When it comes to training—and nurturing—your noodle, the latest apps, “diets,” and methods would appear to have you covered. Read on to find out whether studies and experts approve of the latest in brain and mental health trends.
Do brain – boosting apps really work?
Good news: the progress you’re making on your brain-training app is not just in your head. One 2019 study discovered that playing an app called Decoder for eight hours over a one-month period improved participants’ ability to concentrate.
However, another study says even though many brain-training apps often work, there is one caveat: a particular app may work for one type of brain training, but that doesn’t mean it necessarily transfers to another task.
Are sleep apps as effective as we think they are?
So far, research on apps for help with sleep has proven promising. For instance, one study found compelling evidence that an internet-based cognitive behavioural therapy (CBT) intervention can effectively treat insomnia.
On the other hand, some note that sleep apps may interfere with sleep hygiene. For example, the light from your cellphone—or other light-emitting devices—is known to interrupt your circadian rhythm.
What about using an app for relaxation?
Mindfulness apps can decrease stress—especially those that help users cultivate acceptance or “learning how to be open and accepting of the way things are in each moment.”
Research also indicates relaxation can be achieved through gameplay.

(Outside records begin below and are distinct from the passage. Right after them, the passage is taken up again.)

(** ** The database *)
Record DB : Type := MkDB {
  db_ek : gmap string EkRow;
  db_pk : gmap string PkRow;
  db_envs : gmap string EnvironmentRow;
  db_limits : gmap string Z;
  db_grants : gmap (string * string) KeyGrantRow
}.

Definition set_ek (t : gmap string EkRow) (d : DB) : DB :=
  MkDB t (db_pk d) (db_envs d) (db_limits d) (db_grants d).
Definition set_pk (t : gmap string PkRow) (d : DB) : DB :=
  MkDB (db_ek d) t (db_envs d) (db_limits d) (db_grants d).

(** A cached resolution is a value with the instant Redis drops it. *)
Record RedisEntry (V : Type) : Type := MkEntry { re_val : V; re_until : Z }.
Arguments MkEntry {V} _ _.
Arguments re_val {V} _.
Arguments re_until {V} _.

(** ** Observable events, oldest first *)
Inductive Event : Type :=
| ERevokeKey (token : string) (r : Res LLErr unit)
| EKeyGenerate (req : KeyGenerateRequest) (r : Res LLErr KeyGenerateResponse)
| EUserNew (req : UserNewRequest) (r : Res LLErr UserInfo)
| EMemberAdd (team user : string) (r : Res LLErr unit)
| EUpsertBudget (tag : string) (b : TagBudget) (r : Res LLErr unit)
| EDeleteKeyBudget (keyID : string) (r : Res LLErr unit)
| ELLRead (op : string)
| EInsert (row : EkInsertRow) (r : Res DbErr unit)
| EFlip (op keyID : string) (r : Res DbErr (option EkKeyInfo))
| ERevokePk (keyID owner : string) (ok : bool)
| EDbRead (op : string)
| EDel (key : string) (failed : bool)
| EEndSessions (email : string)
| ECall (op : string) (ok : bool)
| ERejected (reason : string)
| EAudit (action outcome keyID : string)
| EResp (status : Z) (code : string).

(** ** The world of one request *)
Record World (L : Type) : Type := MkWorld {
  w_tick : nat;
  w_db : DB;
  w_ll : L;
  w_trace : list Event
}.
Arguments MkWorld {L} _ _ _ _.
Arguments w_tick {L} _.
Arguments w_db {L} _.
Arguments w_ll {L} _.
Arguments w_trace {L} _.

(** What the outside decides at each tick. *)
Record Env : Type := MkEnvironment {
  now_at : nat -> Z;
  fault_at : nat -> Fault;
  interf_at : nat -> DB -> DB;
  del_fails : nat -> bool;
  draws_at : nat -> list (option (list ascii));
  ulid_at : nat -> string;
  seal_at : nat -> string -> option string;
  hmac_hex : string -> string -> string
}.

Definition M (L A : Type) : Type := World L -> A * World L.

Definition ret {L A} (a : A) : M L A := fun w => (a, w).
Definition bind {L A B} (m : M L A) (k : A -> M L B) : M L B :=
  fun w => let '(a, w') := m w in k a w'.

Notation "x <- m ;; k" := (bind m (fun x => k))
  (at level 92, m at next level, right associativity) : ach_scope.
Notation "m ;;; k" := (bind m (fun _ => k)) (at level 92, right associativity) : ach_scope.
Open Scope ach_scope.

Definition emit {L} (e : Event) : M L unit :=
  fun w => (tt, MkWorld (w_tick w) (w_db w) (w_ll w) (w_trace w ++ [e])).

Section Primitives.
Context {L : Type} (E : Env).

(** time.Now() *)
Definition now : M L Z :=
  fun w => (now_at E (w_tick w), MkWorld (S (w_tick w)) (w_db w) (w_ll w) (w_trace w)).

(** One SQL statement: first what the other processes committed since the
    last tick, then ours under this tick's fault and clock. *)
Definition sql {A} (stmt : Fault -> Z -> DB -> A * DB) : M L A :=
  fun w =>
    let n := w_tick w in
    let '(r, d) := stmt (fault_at E n) (now_at E n) (interf_at E n (w_db w)) in
    (r, MkWorld (S n) d (w_ll w) (w_trace w)).

(** One LiteLLM call. *)
Definition litellm {A} (call : L -> A * L) : M L A :=
  fun w => let '(a, l) := call (w_ll w) in
           (a, MkWorld (S (w_tick w)) (w_db w) l (w_trace w)).

(** Redis DEL: whether it failed. The entry's fate is followed in the cache
    model; here only the call and its result are recorded. *)
Definition redis_del (key : string) : M L bool :=
  fun w => (del_fails E (w_tick w),
            MkWorld (S (w_tick w)) (w_db w) (w_ll w)
              (w_trace w ++ [EDel key (del_fails E (w_tick w))])).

According to one study, apps designed specifically to enhance mindfulness may not be as effective at relieving after-work stress as digital games are.
Kimberlee Mancina, registered psychotherapist and founder of Nourished Mind Psychotherapy based in Toronto, uses apps in her practice, believing them to be “valuable complementary tools for traditional therapeutic interventions.
“They can act as a starting point, are much more accessible—financially, they’re more affordable —and can add therapeutic support,” explains Mancina.
She adds that those with anxiety or agoraphobia may find them particularly useful.
But Mancina also acknowledges that studies on the efficacy of apps are in their infancy and safety regulations are not yet in place. What’s more, Mancina advises app users to read the privacy policies of the apps they’re using.